Year 2024, Issue: 31, 1 - 11, 13.02.2024
https://doi.org/10.56833/gidaveyem.1368324

Abstract

Objective: Artichoke (Cynara cardunculus var. scolymus L.), a plant species native to the Mediterranean Basin, is an important component of the Mediterranean diet and has rich inulin, dietary fibre, bioactive compounds, and mineral content. The consumed part of the plant is the fleshy flower receptacle (only 15-20% of the total biomass) and the remaining 80-85%, which is called artichoke by-products (leaves, flower stalk and barracked leaves) emerges as domestic, industrial, and agricultural waste. This waste constitutes the majority of the artichoke plant and it has proven health benefits. Therefore, it is important to investigate the possibility of reusing it as a potential resource in the food industry. In the study, it was aimed to use artichoke by-products as a functional component in cookie production and to compare the physicochemical, sensory and functional properties of the products obtained.
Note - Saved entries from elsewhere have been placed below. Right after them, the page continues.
Lemma frame_missing_budget name u b first : frame gate_keys (missing_budget_gate c i name u b first).
Proof. unfold missing_budget_gate. repeat frame_step. Qed.
Lemma frame_running_budget name u b pid o r : frame gate_keys (running_budget_gate c i name u b pid o r).
Proof. unfold running_budget_gate. repeat frame_step. Qed.
Lemma frame_missing_network b : frame gate_keys (missing_network_gate c i b).
Proof. unfold missing_network_gate. repeat frame_step. Qed.
#[local] Hint Resolve frame_missing_budget frame_running_budget frame_missing_network : frame.

(** ** The effect that is sent *)
Lemma execute_effect kind reason pid corr w e : effects w = [] ->
  e ∈ effects (snd (execute_recovery_action_with_policy c i kind reason pid corr w)) -> effect_of kind pid e.
Proof.
  unfold execute_recovery_action_with_policy, effect_of, execute_typed, restart_ffmpeg_child, restart_stream, effects.
  intros He. destruct (socket_mode c).
  - unfold observe, lift, mbind, mret, act. destruct (read_runtime_observation (i_obs i OExecute)) as [o|]; simpl;
      [|rewrite He; by intros ?%elem_of_nil].
    destruct (String.eqb_spec (intent_type (select_recovery_intent kind o)) NO_ACTION) as [|Hne]; simpl; [rewrite He; by intros ?%elem_of_nil|].
    destruct (negb (OBSERVATION_ENV c)); simpl; [rewrite He; by intros ?%elem_of_nil|].
    destruct (plan_effect_request _ _) as [[|request]|]; simpl; [rewrite He; by intros ?%elem_of_nil | | rewrite He; by intros ?%elem_of_nil].
    rewrite effects_in_app, He. simpl. intros ->%list_elem_of_singleton. by exists o, request.
  - unfold lift, mbind, mret, act. destruct (legacy_child c kind).
    + destruct (pid <=? 1); simpl; [rewrite He; by intros ?%elem_of_nil|].
      intros Hin. apply (list_elem_of_singleton e (SignalChild pid)). revert Hin.
      destruct (i_kill i) as [[]| |]; simpl; by rewrite effects_in_app, He.
    + intros Hin. apply (list_elem_of_singleton e RestartRuntime). revert Hin.
      destruct (i_supervisor i) as [[[] ?]|]; simpl; by rewrite effects_in_app, He.
Qed.
Lemma effect_of_missing pid e : effect_of "ffmpeg_missing" 0 e -> effect_of "ffmpeg_missing" pid e.
Proof.
  unfold effect_of, legacy_child. destruct (socket_mode c); [done|].
  rewrite (bool_decide_eq_false_2 ("ffmpeg_missing" ∈ ["tcp_stall"; "remote_warning"])) by set_solver. by rewrite andb_false_r.
Qed.
Lemma effects_then {A B} (m : M A) (k : A -> M B) w : (forall a, frame [] (k a)) -> effects (snd (mbind m k w)) = effects (snd (m w)).
Proof. intros Hk. unfold mbind. destruct (m w) as [[a| |] w1]; simpl; [apply Hk | done | done]. Qed.
Lemma dispatch_effect pid o r events failures action w e : effects w = [] ->
  e ∈ effects (snd (dispatch_and_record c i pid o r events failures action w)) -> effect_of (r_kind r) pid e.
Proof.
  intros He. unfold dispatch_and_record. rewrite effects_then by (intros [[[ok detail] scope] retry]; quiet). by apply execute_effect.
Qed.
Lemma missing_effect reason first events w e : effects w = [] ->
  e ∈ effects (snd (mbind (missing_dispatch c i reason first) (fun r => missing_record c i reason events r) w)) ->
  effect_of "ffmpeg_missing" 0 e.
Proof.
  intros He. rewrite effects_then by (intros; apply frame_nil_missing_record). unfold missing_dispatch.
  assert (Hq : forall A B (m : M A) (k : A -> M B) w, effects w = [] -> frame [] m ->
    (forall a w', effects w' = [] -> e ∈ effects (snd (k a w')) -> effect_of "ffmpeg_missing" 0 e) ->
    e ∈ effects (snd (mbind m k w)) -> effect_of "ffmpeg_missing" 0 e).
  { intros A B m k w0 He0 Hm Hk. destruct (Hm w0) as [Hs _]. unfold mbind. destruct (m w0) as [[a| |] w1]; simpl in *;
      rewrite He0 in Hs; [by apply Hk | rewrite Hs; by intros ?%elem_of_nil..]. }
  apply Hq; [done | apply frame_nil; auto with frame|]. intros scope w1 He1.
  apply Hq; [done | apply frame_nil; auto with frame|]. intros active w2 He2.
  apply Hq; [done | apply frame_nil_event|]. intros _ w3 He3.
  rewrite effects_then by (intros [[[ok detail] dscope] retry]; quiet).
  destruct active; simpl; [by apply execute_effect | unfold effects in *; rewrite He3; by intros ?%elem_of_nil].
Qed.

(** What [missing_restart] checks before the effect; the events are read first. *)
Lemma missing_restart_clear reason first w : effects w = [] ->
  effects (snd (missing_restart c i reason first w)) <> [] ->
  (length (effects (snd (missing_restart c i reason first w))) <= 1)%nat /\ EFFECT_AUTHORITY_MODE c <> "SHADOW_ONLY" /\
  (forall e, e ∈ effects (snd (missing_restart c i reason first w)) -> effect_of "ffmpeg_missing" 0 e) /\
  exists events, trim c i (dget (w_state w) "restart_events" (VList [])) = Ok events /\
    within_budget events "ffmpeg_missing" first 3600 (HOURLY_DOWNTIME_BUDGET_SEC c) /\
    within_budget events "ffmpeg_missing" first 86400 (DAILY_DOWNTIME_BUDGET_SEC c).
Proof.
  intros He Hb. unfold missing_restart in *.
  pass He Hb s w1 E1 K1. injection E1 as <- <-. pass He Hb events w2 E2 K2.
  injection E2 as E2 <-. destruct (trim c i _) as [es|] eqn:Et; [|done]. injection E2 as ->.
  pass0 He Hb u w3 E3. pass0 He Hb u4 w4 E4. pass0 He Hb u5 w5 E5.
  pass0 He Hb blocked w6 E6. pass0 He Hb u7 w7 E7. pass0 He Hb gpu w8 E8. pass0 He Hb u9 w9 E9.
  pass0 He Hb d w10 E10. pass0 He Hb u11 w11 E11.
  split; [|split; [|split]].
  - destruct (one_missing_tail c i reason first events w11) as (l & -> & ?). by rewrite He.
  - unfold missing_dispatch in Hb. rewrite bind_assoc in Hb. pass0 He Hb scope w12 E12.
    rewrite bind_assoc in Hb. pass0 He Hb active w13 E13. destruct active; [by eapply authority_Go|].
    exfalso. eapply (no_effect_left _ _ He); [|exact Hb]. cbn [negb].
    repeat first [solve [eauto with frame] | apply frame_bind; [|intros] | case_match].
  - intros e Hin. by eapply missing_effect.
  - exists events. split; [done|].
    destruct u4, u5. apply missing_budget_Go in E4 as [w' E4], E5 as [w'' E5].
    split; intros ??; [exact (budget_gate_Go _ _ _ _ _ _ _ E4 ltac:(done) ltac:(done)) | exact (budget_gate_Go _ _ _ _ _ _ _ E5 ltac:(done) ltac:(done))].
Qed.

(** Lines 1509-1529 let the turn continue only with a working network, once a
    restart is due. *)
Lemma missing_network_Go w w' : missing_network_gate c i true w = (Go tt, w') ->
  network_down (current_network_observation c i) = false.
Proof.
  unfold missing_network_gate. intros Hg. inv_go Hg. injection G as <- <-. rewrite orb_true_r in Hg.
  destruct (network_down (current_network_observation c i)); [|done]. inv_go Hg. by apply save_and_return_stops in Hg.
Qed.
Materials and methods: Artichoke flour (EU) was produced using lyophilized of artichoke by-products (flower stem and barracked leaves). EUs were used to replace wheat flour in the cookie formulation at the levels of 0, 1, 5, 10 and 20% (w/w). Total phenolic content (TFM) was analysed using Folin–Ciocalteu assay, and antioxidant capacities were assessed by CUPRAC and FRAP methods.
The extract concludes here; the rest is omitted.